My service on the City Council includes:
- Served as the Chair of SLC Council in 2018.
- Working in City Council to change the rules on “mother-in-law” housing to address the need for more affordable housing options in a city that’s already almost completely built out. I worked to take it to a city-wide application, thus ensuring geographic equity. This was a unanimous City Council vote.
- I helped champion the $21 million dollar affordable housing package through the Redevelopment Agency of Salt Lake City that has helped to bring more housing options to new developments throughout the city.
- I worked to create the city’s first women’s homeless shelter, The Geraldine E. King Women’s Resource Center, on 700 South. It will have 200 beds and provide assistance to help people transition into stable work and housing.
- I worked to fix our streets with an $87 million bond that was approved last fall, and today, work crews are on the job. The city has also raised revenue to double our maintenance crews, so we’re getting twice as many miles of road fixed each year.
What do you plan to accomplish during your first 100 days in office?
In my first 100 days in office, I would:
Update the impact fee facility plan so growth can actually pay for growth.
- Reinvigorate basic city services such as bringing back the neighborhood cleanup program, taking a serious look at how we can best fix our infrastructure, and being creative when it comes to utilizing our alleyways - a unique asset to our neighborhoods.
- Further digital equity plan: The current administration and various community partners discussed an inclusionary plan to provide better, fair access to up-and-coming digital resources. I want to take it further, incorporating the digital inclusion plan as a part of the city’s master plan.

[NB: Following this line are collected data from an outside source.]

(* ===== verification/Words.v ===== *)
(** * Machine words

    64-bit words as [Z] with their wrap-around, the macros of
    [kernel/include/util.h], and the software bit searches of [kernel/util.c]
    that the scheduler's priority bitmap uses. *)
From S2P Require Import Prelude.

(** The configuration verified is [CONFIG_WORD_SIZE = 64]. *)
Definition wordRadix : Z := 6.
Definition wordBits : Z := 64.
Definition UINT32_MAX : Z := 2 ^ 32 - 1.
Definition UINT64_MAX : Z := 2 ^ 64 - 1.

(** [word_t] arithmetic is modulo [2^64]. *)
Definition wrap (x : Z) : Z := x mod 2 ^ 64.
Definition is_word (x : Z) : Prop := 0 ≤ x < 2 ^ 64.

Declare Scope word_scope.
Delimit Scope word_scope with word.
Notation "a +w b" := (wrap (a + b)) (at level 50, left associativity) : word_scope.
Notation "a -w b" := (wrap (a - b)) (at level 50, left associativity) : word_scope.
Notation "a <<w b" := (wrap (Z.shiftl a b)) (at level 45, left associativity) : word_scope.
Open Scope word_scope.

Definition BIT (n : Z) : Z := 1 <<w n.
Definition MASK (n : Z) : Z := BIT n -w 1.
(** Bitwise complement of a word. *)
Definition wnot (x : Z) : Z := UINT64_MAX - x.
Definition ROUND_DOWN (n b : Z) : Z := Z.shiftr n b <<w b.
Definition IS_ALIGNED (n b : Z) : bool := Z.land n (MASK b) =? 0.

(** [alignUp] of [kernel/object/untyped.c]. *)
Definition alignUp (baseValue alignment : Z) : Z :=
  Z.land (baseValue +w (BIT alignment -w 1)) (wnot (MASK alignment)).

(** ** Count leading and trailing zeros

    The C code spells out one block per iteration; every block of [clz32] and
    [clz64] is [clz_iter i], every block of [ctz32] and [ctz64] is [ctz_iter i],
    on the triple of the variables [x], [mask] and [count]. *)
Definition clz_iter (i : Z) (v : Z * Z * Z) : Z * Z * Z :=
  let '(x, mask, count) := v in
  let mask := Z.shiftr mask (Z.shiftl 1 i) in
  let bits := Z.shiftl (Z.b2z (mask <? x)) i in
  (Z.shiftr x bits, mask, count - bits).

Definition clz32 (x : Z) : Z :=
  let '(x, _, count) :=
    clz_iter 0 (clz_iter 1 (clz_iter 2 (clz_iter 3 (clz_iter 4 (x, UINT32_MAX, 32))))) in
  count - x.

Definition clz64 (x : Z) : Z :=
  let '(x, _, count) :=
    clz_iter 0 (clz_iter 1 (clz_iter 2 (clz_iter 3 (clz_iter 4 (clz_iter 5 (x, UINT64_MAX, 64)))))) in
  count - x.

Definition ctz_iter (i : Z) (v : Z * Z * Z) : Z * Z * Z :=
  let '(x, mask, count) := v in
  let mask := Z.shiftr mask (Z.shiftl 1 i) in
  let bits := Z.shiftl (Z.b2z (Z.land x mask =? 0)) i in
  (Z.shiftr x bits, mask, count + bits).

Definition ctz32 (x : Z) : Z :=
  let '(_, _, count) :=
    ctz_iter 0 (ctz_iter 1 (ctz_iter 2 (ctz_iter 3 (ctz_iter 4
      (x, UINT32_MAX, Z.b2z (x =? 0)))))) in
  count.

Definition ctz64 (x : Z) : Z :=
  let '(_, _, count) :=
    ctz_iter 0 (ctz_iter 1 (ctz_iter 2 (ctz_iter 3 (ctz_iter 4 (ctz_iter 5
      (x, UINT64_MAX, Z.b2z (x =? 0))))))) in
  count.

(** [clzl] of [util.h]: on a 64-bit target without a builtin it is [__clzdi2]. *)
Definition clzl (x : Z) : Z := clz64 x.

(** ** Lemmas on words *)
Lemma wrap_small x : is_word x → wrap x = x.
Proof. apply Z.mod_small. Qed.
Lemma wrap_word x : is_word (wrap x).
Proof. apply Z.mod_pos_bound. lia. Qed.
Lemma BIT_pow n : 0 ≤ n < 64 → BIT n = 2 ^ n.
Proof.
  intros Hn. unfold BIT. rewrite Z.shiftl_1_l, wrap_small; [done|].
  split; [lia|]. apply Z.pow_lt_mono_r; lia.
Qed.
Lemma MASK_pow n : 0 ≤ n < 64 → MASK n = 2 ^ n - 1.
Proof.
  intros Hn. unfold MASK. rewrite BIT_pow by done. apply wrap_small.
  assert (2 ^ n < 2 ^ 64) by (apply Z.pow_lt_mono_r; lia).
  split; lia.
Qed.
Lemma MASK_64 : MASK 64 = UINT64_MAX.
Proof. reflexivity. Qed.
Lemma land_MASK x n : 0 ≤ n < 64 → Z.land x (MASK n) = x mod 2 ^ n.
Proof.
  intros Hn. rewrite MASK_pow by done. rewrite <-Z.land_ones by lia.
  f_equal. rewrite Z.ones_equiv. lia.
Qed.
Lemma land_MASK_64 x : is_word x → Z.land x (MASK 64) = x.
Proof.
  intros Hx. change (MASK 64) with (Z.ones 64). rewrite Z.land_ones by lia.
  by apply Z.mod_small.
Qed.
Lemma wnot_spec x k : is_word x → 0 ≤ k → Z.testbit (wnot x) k = (k <? 64) && negb (Z.testbit x k).
Proof.
  intros Hx Hk. unfold wnot, UINT64_MAX.
  replace (2 ^ 64 - 1 - x) with (Z.land (Z.lnot x) (Z.ones 64)).
  - rewrite Z.land_spec, Z.lnot_spec by done.
    rewrite Z.testbit_ones_nonneg by lia.
    destruct (k <? 64), (Z.testbit x k); done.
  - rewrite Z.land_ones by lia. unfold Z.lnot.
    replace (Z.pred (- x)) with (2 ^ 64 - 1 - x + (-1) * 2 ^ 64) by lia.
    rewrite Z.mod_add by lia. apply Z.mod_small. unfold is_word in Hx. lia.
Qed.
Lemma BIT_word n : is_word (BIT n).
Proof. apply wrap_word. Qed.
Lemma testbit_BIT n k : 0 ≤ n < 64 → 0 ≤ k → Z.testbit (BIT n) k = (n =? k).
Proof.
  intros Hn Hk. rewrite BIT_pow by done. by rewrite Z.pow2_bits_eqb by lia.
Qed.
Lemma testbit_word_high x k : is_word x → 64 ≤ k → Z.testbit x k = false.
Proof.
  intros Hx Hk. rewrite <-(Z.mod_small x (2 ^ 64)) by done.
  apply Z.mod_pow2_bits_high. lia.
Qed.
Lemma word_of_bits x : 0 ≤ x → (∀ k, 64 ≤ k → Z.testbit x k = false) → is_word x.
Proof.
  intros Hx Hb. replace x with (x mod 2 ^ 64); [apply Z.mod_pos_bound; lia|].
  apply Z.bits_inj'. intros k Hk. destruct (Z.lt_ge_cases k 64).
  - by rewrite Z.mod_pow2_bits_low.
  - rewrite Z.mod_pow2_bits_high by lia. by rewrite Hb.
Qed.
Lemma lor_word x y : is_word x → is_word y → is_word (Z.lor x y).
Proof.
  intros Hx Hy. apply word_of_bits.
  - unfold is_word in *. apply Z.lor_nonneg; lia.
  - intros k Hk. by rewrite Z.lor_spec, !testbit_word_high.
Qed.
Lemma land_word x y : is_word x → is_word (Z.land x y).
Proof.
  intros Hx. apply word_of_bits.
  - unfold is_word in *. apply Z.land_nonneg; lia.
  - intros k Hk. by rewrite Z.land_spec, testbit_word_high.
Qed.

(** ** Fields of a word *)
Lemma shift_lor_fields x c n : 0 ≤ n → 0 ≤ c < 2 ^ n →
  Z.shiftr (Z.lor (Z.shiftl x n) c) n = x ∧ (∀ k, 0 ≤ k < n → Z.testbit (Z.lor (Z.shiftl x n) c) k = Z.testbit c k).
Proof.
  intros Hn Hc. split.
  - rewrite Z.shiftr_lor, Z.shiftr_shiftl_l, Z.sub_diag, Z.shiftl_0_r by lia.
    rewrite (Z.shiftr_div_pow2 c) by lia. rewrite Z.div_small by lia. apply Z.lor_0_r.
  - intros k Hk. by rewrite Z.lor_spec, Z.shiftl_spec_low by lia.
Qed.
Lemma land_wnot_MASK x n : is_word x → 0 ≤ n < 64 → Z.land x (wnot (MASK n)) = x / 2 ^ n * 2 ^ n.
Proof.
  intros Hx Hn. transitivity (Z.ldiff x (Z.ones n)).
  - apply Z.bits_inj'. intros k Hk. rewrite Z.land_spec, Z.ldiff_spec, wnot_spec by (done || apply wrap_word).
    rewrite MASK_pow by done. rewrite Z.ones_equiv. change (Z.pred (2 ^ n)) with (2 ^ n - 1).
    destruct (Z.ltb_spec k 64); [done|]. by rewrite testbit_word_high.
  - by rewrite Z.ldiff_ones_r, Z.shiftl_mul_pow2, Z.shiftr_div_pow2 by lia.
Qed.
Lemma lor_shift_add x c n : 0 ≤ n → 0 ≤ c < 2 ^ n → Z.lor (Z.shiftl x n) c = x * 2 ^ n + c.
Proof.
  intros Hn Hc. rewrite <-Z.shiftl_mul_pow2 by done.
  assert (Z.land (Z.shiftl x n) c = 0) as E.
  { apply Z.bits_inj'. intros k Hk. rewrite Z.land_spec, Z.bits_0. destruct (Z.lt_ge_cases k n).
    - by rewrite Z.shiftl_spec_low.
    - rewrite <-(Z.mod_small c (2 ^ n)), Z.mod_pow2_bits_high by lia. apply andb_false_r. }
  by rewrite Z.add_nocarry_lxor, Z.lxor_lor.
Qed.

(** ** The bit searches against [Z.log2] and [Z.testbit] *)
Lemma shiftr_mask n i : 0 ≤ i → 0 < n → i ≤ n → Z.shiftr (2 ^ n - 1) i = 2 ^ (n - i) - 1.
Proof.
  intros. rewrite Z.shiftr_div_pow2 by done.
  replace (2 ^ n - 1) with (2 ^ i - 1 + (2 ^ (n - i) - 1) * 2 ^ i).
  - rewrite Z.div_add by lia. rewrite Z.div_small; [lia|].
    assert (0 < 2 ^ i) by lia. lia.
  - replace n with ((n - i) + i) at 2 by lia. rewrite Z.pow_add_r by lia. lia.
Qed.

(** The loop invariant of [clz32] and [clz64] before iteration [i]: [x] fits in
    [2^(i+1)] bits and [count - log2 x] is what it was on entry. *)
Definition clz_inv (x0 tot n : Z) (v : Z * Z * Z) : Prop :=
  let '(x, mask, count) := v in
  mask = 2 ^ n - 1 ∧ 0 ≤ x < 2 ^ n ∧
  (if decide (x0 = 0) then x = 0 ∧ count = tot
   else 0 < x ∧ count - Z.log2 x = tot - Z.log2 x0).

Lemma clz_step x0 tot i n v :
  0 ≤ i → n = 2 ^ i → clz_inv x0 tot (n + n) v → clz_inv x0 tot n (clz_iter i v).
Proof.
  destruct v as [[x mask] count]. intros Hi Hn (-> & Hx & H). unfold clz_iter, clz_inv.
  assert (0 < n) by (subst n; lia).
  rewrite Z.shiftl_1_l, <-Hn.
  rewrite shiftr_mask by lia. replace (n + n - n) with n by lia.
  split; [done|]. destruct (Z.ltb_spec (2 ^ n - 1) x) as [Hlt|Hge]; simpl Z.b2z.
  - rewrite Z.shiftl_1_l, <-Hn, Z.shiftr_div_pow2 by lia.
    rewrite Z.pow_add_r in Hx by lia.
    split; [split; [apply Z.div_pos; lia | apply Z.div_lt_upper_bound; lia]|].
    destruct (decide (x0 = 0)); [destruct H; lia|].
    split; [apply Z.div_str_pos; lia|]. destruct H as [Hpos H].
    rewrite <-Z.shiftr_div_pow2, Z.log2_shiftr by lia.
    assert (n ≤ Z.log2 x) by (apply Z.log2_le_pow2; lia). lia.
  - rewrite Z.shiftl_0_l, Z.shiftr_0_r, Z.sub_0_r. split; [lia|done].
Qed.

Lemma clz_final x0 tot v : clz_inv x0 tot 1 v → 
  (let '(x, _, count) := v in count - x) = if decide (x0 = 0) then tot else tot - 1 - Z.log2 x0.
Proof.
  destruct v as [[x mask] count]. intros (_ & Hx & H).
  destruct (decide (x0 = 0)); [lia|]. destruct H as [Hpos H].
  assert (x = 1) as -> by lia. rewrite Z.log2_1 in H. lia.
Qed.

Definition ctz_inv (x0 n : Z) (v : Z * Z * Z) : Prop :=
  let '(x, mask, count) := v in
  mask = 2 ^ n - 1 ∧ 0 ≤ count ∧ x0 = x * 2 ^ count ∧ x mod 2 ^ n ≠ 0.

Lemma ctz_step x0 i n v :
  0 ≤ i → n = 2 ^ i → ctz_inv x0 (n + n) v → ctz_inv x0 n (ctz_iter i v).
Proof.
  destruct v as [[x mask] count]. intros Hi Hn (-> & Hc & Hx & Hmod). unfold ctz_iter, ctz_inv.
  assert (0 < n) by (subst n; lia). rewrite Z.shiftl_1_l, <-Hn, shiftr_mask by lia.
  replace (n + n - n) with n by lia. split; [done|].
  replace (2 ^ n - 1) with (Z.ones n) by (rewrite Z.ones_equiv; lia).
  rewrite Z.land_ones by lia.
  destruct (Z.eqb_spec (x mod 2 ^ n) 0) as [H0|H0]; simpl Z.b2z.
  - rewrite Z.shiftl_1_l, <-Hn, Z.shiftr_div_pow2 by lia.
    apply Z.mod_divide in H0 as [q ->]; [|lia]. rewrite Z.div_mul by lia.
    split; [lia|]. split; [rewrite Hx, Z.pow_add_r by lia; lia|].
    intros Hq. apply Hmod. rewrite Z.pow_add_r, Z.mul_mod_distr_r, Hq by lia. done.
  - rewrite Z.shiftl_0_l, Z.shiftr_0_r, Z.add_0_r. done.
Qed.

Lemma ctz_final x0 v : ctz_inv x0 1 v →
  let '(_, _, count) := v in x0 mod 2 ^ count = 0 ∧ Z.testbit x0 count = true.
Proof.
  destruct v as [[x mask] count]. intros (_ & Hc & -> & H).
  split; [by apply Z.mod_mul; lia|].
  rewrite Z.mul_pow2_bits by done. rewrite Z.sub_diag, Z.bit0_odd, Zmod_odd in *.
  by destruct (Z.odd x).
Qed.

Ltac clz_chain :=
  repeat match goal with
  | |- clz_inv _ _ ?n (clz_iter ?i _) => apply (clz_step _ _ i n); [lia|reflexivity|]
  end.

(** Equivalence of the branchless binary search with [Z.log2]. *)
Lemma clz64_log2 x : 0 < x < 2 ^ 64 → clz64 x = 63 - Z.log2 x.
Proof.
  intros Hx. unfold clz64. rewrite (clz_final x 64); [destruct (decide (x = 0)); lia|].
  clz_chain. unfold clz_inv. split; [done|]. split; [lia|].
  destruct (decide (x = 0)); lia.
Qed.
Lemma clz64_zero : clz64 0 = 64.
Proof. reflexivity. Qed.
Lemma clz32_log2 x : 0 < x < 2 ^ 32 → clz32 x = 31 - Z.log2 x.
Proof.
  intros Hx. unfold clz32. rewrite (clz_final x 32); [destruct (decide (x = 0)); lia|].
  clz_chain. unfold clz_inv. split; [done|]. split; [lia|].
  destruct (decide (x = 0)); lia.
Qed.
(** Both counts of trailing zeros end in [ctz_iter 0] on a state that satisfies
    the invariant for two bits. *)
Ltac ctz_chain x :=
  match goal with |- context [ctz_iter 0 ?w] =>
    assert (ctz_inv x 1 (ctz_iter 0 w)) as Hinv;
    [ repeat match goal with
      | |- ctz_inv _ ?n (ctz_iter ?i _) => apply (ctz_step _ i n); [lia|reflexivity|]
      end;
      unfold ctz_inv; destruct (Z.eqb_spec x 0); [lia|]; simpl Z.b2z;
      split; [done|]; split; [lia|]; split; [lia|]; rewrite Z.mod_small; simpl; lia
    | apply ctz_final in Hinv; destruct (ctz_iter 0 w) as [[? ?] ?]; exact Hinv ]
  end.

Lemma ctz64_lowest x : 0 < x < 2 ^ 64 → x mod 2 ^ ctz64 x = 0 ∧ Z.testbit x (ctz64 x) = true.
Proof. intros Hx. unfold ctz64. ctz_chain x. Qed.
Lemma ctz32_lowest x : 0 < x < 2 ^ 32 → x mod 2 ^ ctz32 x = 0 ∧ Z.testbit x (ctz32 x) = true.
Proof. intros Hx. unfold ctz32. ctz_chain x. Qed.

(** The branch-free searches agree with their definition: [clz64] counts the zeros
    above the highest set bit, [ctz64] those below the lowest. *)
Theorem bit_searches_ok x : 0 < x < 2 ^ 64 →
  clz64 x = 63 - Z.log2 x ∧ 0 ≤ ctz64 x ∧ Z.testbit x (ctz64 x) = true ∧ ∀ k, 0 ≤ k < ctz64 x → Z.testbit x k = false.
Proof.
  intros Hx. destruct (ctz64_lowest x Hx) as [Hm Hb].
  assert (0 ≤ ctz64 x) as H0.
  { destruct (Z.lt_ge_cases (ctz64 x) 0) as [Hlt|]; [|done]. by rewrite Z.testbit_neg_r in Hb. }
  split_and!; [by apply clz64_log2|done..|]. intros k Hk.
  apply Z.mod_divide in Hm as [q Hq]; [|lia]. rewrite Hq. apply Z.mul_pow2_bits_low. lia.
Qed.
Lemma bit_searches_witness : clz64 40 = 58 ∧ ctz64 40 = 3 ∧ Z.testbit 40 3 = true.
Proof. destruct (bit_searches_ok 40) as (H & _ & Hb & _); [lia|]. split; [exact H|]. split; [reflexivity|exact Hb]. Defined.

We need to identify opportunities for access to broadband, devices, and digital literacy training and address those needs.
- Continue the Inland Port lawsuit.
How will you help get west-side residents more engaged in city planning and decision-making?
Right off the bat, there are very basic steps my administration would take to include west-siders in the conversation. We need to focus on digital equity; there is simply no excuse for the lack of parity when it comes to connectivity within this city. Across the globe, the process for making decisions is becoming more inclusive and dynamic; the way we make decisions in our own backyard should be no different.
The west side of Salt Lake City has challenges that are rooted in a history of industry, class segregation and, frankly, racism in the form of redlining policies that gratefully no longer exist, though the outcomes persist. Over the course of this campaign, I have heard time and time again that residents feel disconnected when they are forced to adhere to city schedules that don’t acknowledge the need for childcare and careers that aren’t molded to a 9-5 week. To get more voices at the decision-making table, we need to take a serious look at how we structure these conversations - and with that, how we better define placemaking in this city.
How will you address the city’s homelessness issues and the negative impacts on west-side neighborhoods, especially near North Temple and along the Jordan River?
Our neighborhoods outside the downtown core have seen a marked increase in homeless populations since Operation Rio Grande in 2017. Parks, alleys and other public spaces have become spaces for encampments and overnight shelter. Our new homeless resource centers will provide real shelter that is both safe and accessible. Our parks should be safe and welcoming spaces for all. Salt Lake City should explore a Park Ranger Pilot Program that would bring a consistent presence to major park and trail areas. This would connect people to services, enforce park rules, and help those in need.
Would you continue the city’s lawsuit on the inland port? Why or why not?
Yes, I intend to continue the city’s lawsuit as mayor. As a mother of three I will work every single day to build and wield our power to ensure the best possible outcomes for all residents of our city, for our lands and wildlife, and for the air our children breathe.